Lemma same_at_kept t st st' :
  store_wf st → store_wf st' → retention st' = retention st →
  (∀ a, kept (cutoff_for_retention t (retention st)) (get (series st) a)
        = kept (cutoff_for_retention t (retention st)) (get (series st') a)) →
  same_at t st st'.
Proof.
  intros Hwf Hwf' Hr Hk. set (C := cutoff_for_retention t (retention st)) in *.
  assert (∀ a, bt_from C (get (series st) a) = bt_from C (get (series st') a)) as Hfrom.
  { intros a. specialize (Hk a). by rewrite !kept_small in Hk. }
  split.
  - pose proof (compact_all_wf st C (proj1 Hwf)) as [Hn _]%series_wf_get.
    pose proof (compact_all_wf st' C (proj1 Hwf')) as [Hn' _]%series_wf_get.
    unfold compact. rewrite Hr. fold C. destruct (compact_all st C) as [x n] eqn:Hx, (compact_all st' C) as [x' n'] eqn:Hx'.
    cbn [fst snd] in *. destruct x as [m r], x' as [m' r']. cbn [series] in *.
    assert (r = r') as <- by (unfold compact_all in Hx, Hx'; congruence). f_equal. apply get_ext; [done..|].
    intros a. pose proof (get_compact_all st C a) as H1. pose proof (get_compact_all st' C a) as H2.
    rewrite Hx in H1. rewrite Hx' in H2. cbn in H1, H2. by rewrite H1, H2.
  - intros a r. assert (samples (query t a r st) = samples (query t a r st')) as Hs; [|by unfold query in *; cbn in *; f_equal].
    rewrite !query_get, Hr. fold C. set (c := Z.max _ C).
    assert (∀ e : entries, bt_from c e = bt_from c (bt_from C e)) as Hc; [|by rewrite (Hc (get (series st) a)), Hfrom, <- Hc].
    intros e. unfold bt_from. rewrite list_filter_filter. apply list_filter_iff. intros p. cbn. rewrite !Z.ltb_ge. lia.
  - intros a. apply option_eq. intros x. rewrite !latest_exact by done. rewrite Hr. fold C. specialize (Hfrom a).
    assert (∀ p, C <= p.1 → p ∈ get (series st) a ↔ p ∈ get (series st') a) as Hin.
    { intros p Hp. assert (∀ e : entries, p ∈ e ↔ p ∈ bt_from C e) as He; [|by rewrite He, Hfrom, <- He].
      intros e. rewrite bt_from_elem. cbn. rewrite Z.ltb_ge. tauto. }
    assert (∀ e e' : entries, (∀ p, C <= p.1 → p ∈ e ↔ p ∈ e') → C <= sample_at x →
      (∀ p, p ∈ e → p.1 <= sample_at x) → ∀ p, p ∈ e' → p.1 <= sample_at x) as Hmax.
    { intros e e' He Hx Ha p Hp. destruct (Z.le_gt_cases C p.1); [apply Ha, He; auto|lia]. }
    split; intros (? & Hx & Hc & Hn); split_and!; try done; [by apply (Hin (_, _))|by eapply Hmax|by apply (Hin (_, _))|].
    eapply Hmax; [|done|exact Hn]. intros p Hp. symmetry. by apply Hin.
Qed.

(** C40: on a batch of at most 256000 samples that are valid when it starts, the
    store's own [write_batch] (one reading of the clock, validate all, insert all,
    compact each affected Agent once) and the trait's default body (write the samples
    one by one, each with its own reading of a clock that only goes on, compacting
    after each) both succeed and return the same count, and from any time no earlier
    than the readings on the two stores cannot be told apart: a compaction then
    leaves the same state, and every [query] and [latest] returns the same. When the
    clock stands still during the loop, the two states are equal at once. *)
Theorem write_batch_is_default now (l : list (Z * MetricSample)) st :
  store_wf st → MIN_UTC <= now → zlen l <= MAX_BATCH_SAMPLES →
  Forall (fun p => now <= p.1 <= MAX_UTC) l → Forall (fun p => validate_sample p.2 now = Ok ()) l →
  ∃ st1 st2, write_batch now (snd <$> l) st = (Ok (zlen l), st1) ∧ default_write_batch write l st = (Ok (zlen l), st2)
    ∧ (∀ later, now <= later <= MAX_UTC → Forall (fun p => p.1 <= later) l → same_at later st1 st2)
    ∧ (Forall (fun p => p.1 = now) l → st1 = st2).
Proof.
  intros Hwf Hmin Hlen Hclk Hv. pose proof Hwf as [[Hne Hall]%series_wf_get _].
  assert (Forall (fun s => validate_sample s now = Ok ()) (snd <$> l)) as Hvb by by apply Forall_fmap.
  assert (Forall (fun p : Z * MetricSample => validate_sample p.2 p.1 = Ok ()) l) as Hve.
  { apply Forall_forall. intros p Hp. rewrite Forall_forall in Hclk, Hv. destruct (Hclk p Hp). eapply validate_later; [|done|by apply Hv]. lia. }
  assert (zlen (snd <$> l) = zlen l) as Hz by (unfold zlen; by rewrite length_fmap).
  destruct (write_each_valid l st Hne Hve) as (m2 & He & Hm2 & Hget2).
  destruct (write_batch_valid now (snd <$> l) st Hne (fun a => proj1 (Hall a)) ltac:(by rewrite Hz) Hvb) as (m1 & Hb & Hm1 & Hget1).
  eexists _, _. split; [by rewrite Hb, Hz|]. unfold default_write_batch. rewrite He. split; [done|].
  pose proof (step_store_wf _ _ (step_write_batch now (snd <$> l) st) Hwf) as Hwf1. rewrite Hb in Hwf1.
  pose proof (write_each_wf l st Hwf) as Hwf2. rewrite He in Hwf2. cbn [snd] in Hwf1, Hwf2. split.
  - intros later Hlater Hread. apply same_at_kept; [done..|]. intros a. cbn [series retention]. rewrite Hget1, Hget2.
    set (C := cutoff_for_retention later (retention st)).
    assert (Forall (fun p : Z * MetricSample => cutoff_for_retention p.1 (retention st) <= C) l) as HC.
    { eapply Forall_impl; [exact Hread|]. intros p Hp. cbn beta in Hp. apply cutoff_mono. lia. }
    rewrite write_at_later, write_for_kept by (apply Hall || done).
    case_decide as Ha; [|by rewrite insert_for_none by done].
    apply (kept_later _ C); [by apply cutoff_mono|by apply insert_for_wf, Hall].
  - intros Hsame. do 2 f_equal. apply get_ext; [done..|]. intros a. rewrite Hget1, Hget2.
    generalize (get (series st) a). clear -Hsame. induction Hsame as [|[t s] l Ht _ IH]; intros e; [done|].
    cbn in Ht. subst t. cbn [write_at write_for fmap list_fmap snd]. apply IH.
Qed.

Lemma newest_elem_count n (e : entries) (p : Z * json) :
  bt_wf e → p ∈ e → (length (filter (fun q => (p.1 < q.1)%Z) e) < n)%nat → p ∈ newest n e.
Proof.
  unfold newest. induction e as [|x e IH]; [set_solver|]. rewrite bt_wf_cons. intros [Hall Hwf].
  rewrite Forall_forall in Hall. assert (∀ q, q ∈ e → x.1 < q.1) as Hx.
  { intros q Hq%Hall. unfold klt in Hq. cbn in Hq. by bool_prop. }
  intros [->|Hp]%elem_of_cons.
  - rewrite filter_cons_False by lia. rewrite (filter_all (fun q => x.1 < q.1)) by done.
    intros Hlt. cbn [length]. replace (S (length e) - n)%nat with 0%nat by lia. set_solver.
  - rewrite filter_cons_False by (apply Hx in Hp; lia). intros Hlt%IH; [|done..].
    cbn [length]. destruct (decide (length e < n)%nat).
    + replace (S (length e) - n)%nat with 0%nat by lia. set_solver.
    + by replace (S (length e) - n)%nat with (S (length e - n)) by lia.
Qed.
(* ===== verification/NatPolicy.v ===== *)
(** * NatPolicy: what a NAT mapping may ask for

    Models [crates/server/src/nat/policy.rs] and the mapping type of
    [crates/shared/src/nat.rs]: validation and normalisation of a stored mapping
    before it is served, and the source lists that say who may connect. *)

From S2P Require Import Prelude Text Externals Net Security.

Module NatPolicy.
Import Net Security.

Inductive Protocol : Type := Tcp | Udp.
Definition Protocol_as_str (p : Protocol) : rstr := match p with Tcp => lit "tcp" | Udp => lit "udp" end.
(** [s.to_lowercase()]: no other character lower-cases to a letter of the two
    names, so ASCII lower-casing decides the same. *)
Definition Protocol_parse (s : rstr) : option Protocol :=
  let s := to_ascii_lowercase s in
  if bool_decide (s = lit "tcp") then Some Tcp
  else if bool_decide (s = lit "udp") then Some Udp else None.

Record NatMapping := {
  id : rstr; agent_id : rstr; local_host : rstr; local_port : Z; public_port : Z;
  protocol : Protocol; enabled : bool; description : option rstr;
  allowed_sources : option rstr; max_active_tunnels : option Z;
  idle_timeout_seconds : option Z; max_bytes_per_tunnel : option Z;
  max_bandwidth_bytes_per_second : option Z; rate_limit_window_seconds : option Z;
  max_connections_per_window : option Z; max_bytes_per_window : option Z;
  created_at : rstr; updated_at : rstr;
}.

Definition DEFAULT_NAT_MIN_PUBLIC_PORT : Z := 1024.
Definition NAT_UUID_TEXT_LEN : Z := 36.
Definition NAT_MAX_LOCAL_HOST_BYTES : Z := 253.
Definition NAT_MAX_DESCRIPTION_BYTES : Z := 1024.
Definition NAT_MAX_ALLOWED_SOURCES_BYTES : Z := 4096.
Definition NAT_MAX_ALLOWED_SOURCE_ENTRIES : Z := 64.
Definition NAT_MAX_ALLOWED_SOURCE_ENTRY_BYTES : Z := 128.
Definition NAT_MAX_ACTIVE_TUNNELS_PER_MAPPING : Z := 1024.
Definition NAT_MAX_IDLE_TIMEOUT_SECONDS : Z := 24 * 60 * 60.
Definition NAT_MAX_BYTES_PER_TUNNEL : Z := 1024 * 1024 * 1024 * 1024.
Definition NAT_MAX_BANDWIDTH_BYTES_PER_SECOND : Z := 1024 * 1024 * 1024.
Definition NAT_MAX_RATE_LIMIT_WINDOW_SECONDS : Z := 24 * 60 * 60.
Definition NAT_MAX_CONNECTIONS_PER_WINDOW : Z := 100000.
Definition NAT_MAX_BYTES_PER_WINDOW : Z := 1024 * 1024 * 1024 * 1024.

Inductive Field : Type :=
| F_id | F_agent_id | F_local_host | F_description | F_max_active_tunnels | F_idle_timeout_seconds
| F_max_bytes_per_tunnel | F_max_bandwidth_bytes_per_second | F_rate_limit_window_seconds
| F_max_connections_per_window | F_max_bytes_per_window.

Inductive NatError : Type :=
| NotCanonicalUuid (f : Field) | Required (f : Field) | TooLong (f : Field)
| LocalHostNotLoopback | LocalPortZero | PublicPortTooLow (port : Z)
| SourcesTooLong | TooManySources | SourceEntryTooLong | InvalidSource (entry : rstr)
| MustBePositive (f : Field) | TooLarge (f : Field).

Section policy.
Context `{UuidLib} (env : Env).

********************

▶ **ACTIVITY**:
The response should hold exactly the lines starting at the line with "- rewrite filter_cons_False by (apply" and ending at the line with "[crates/shared/src/nat.rs]: validation and", and no other line of the material above.

▶ **ANSWER BOX**:
  - rewrite filter_cons_False by (apply Hx in Hp; lia). intros Hlt%IH; [|done..].
    cbn [length]. destruct (decide (length e < n)%nat).
    + replace (S (length e) - n)%nat with 0%nat by lia. set_solver.
    + by replace (S (length e) - n)%nat with (S (length e - n)) by lia.
Qed.
(* ===== verification/NatPolicy.v ===== *)
(** * NatPolicy: what a NAT mapping may ask for

    Models [crates/server/src/nat/policy.rs] and the mapping type of
    [crates/shared/src/nat.rs]: validation and normalisation of a stored mapping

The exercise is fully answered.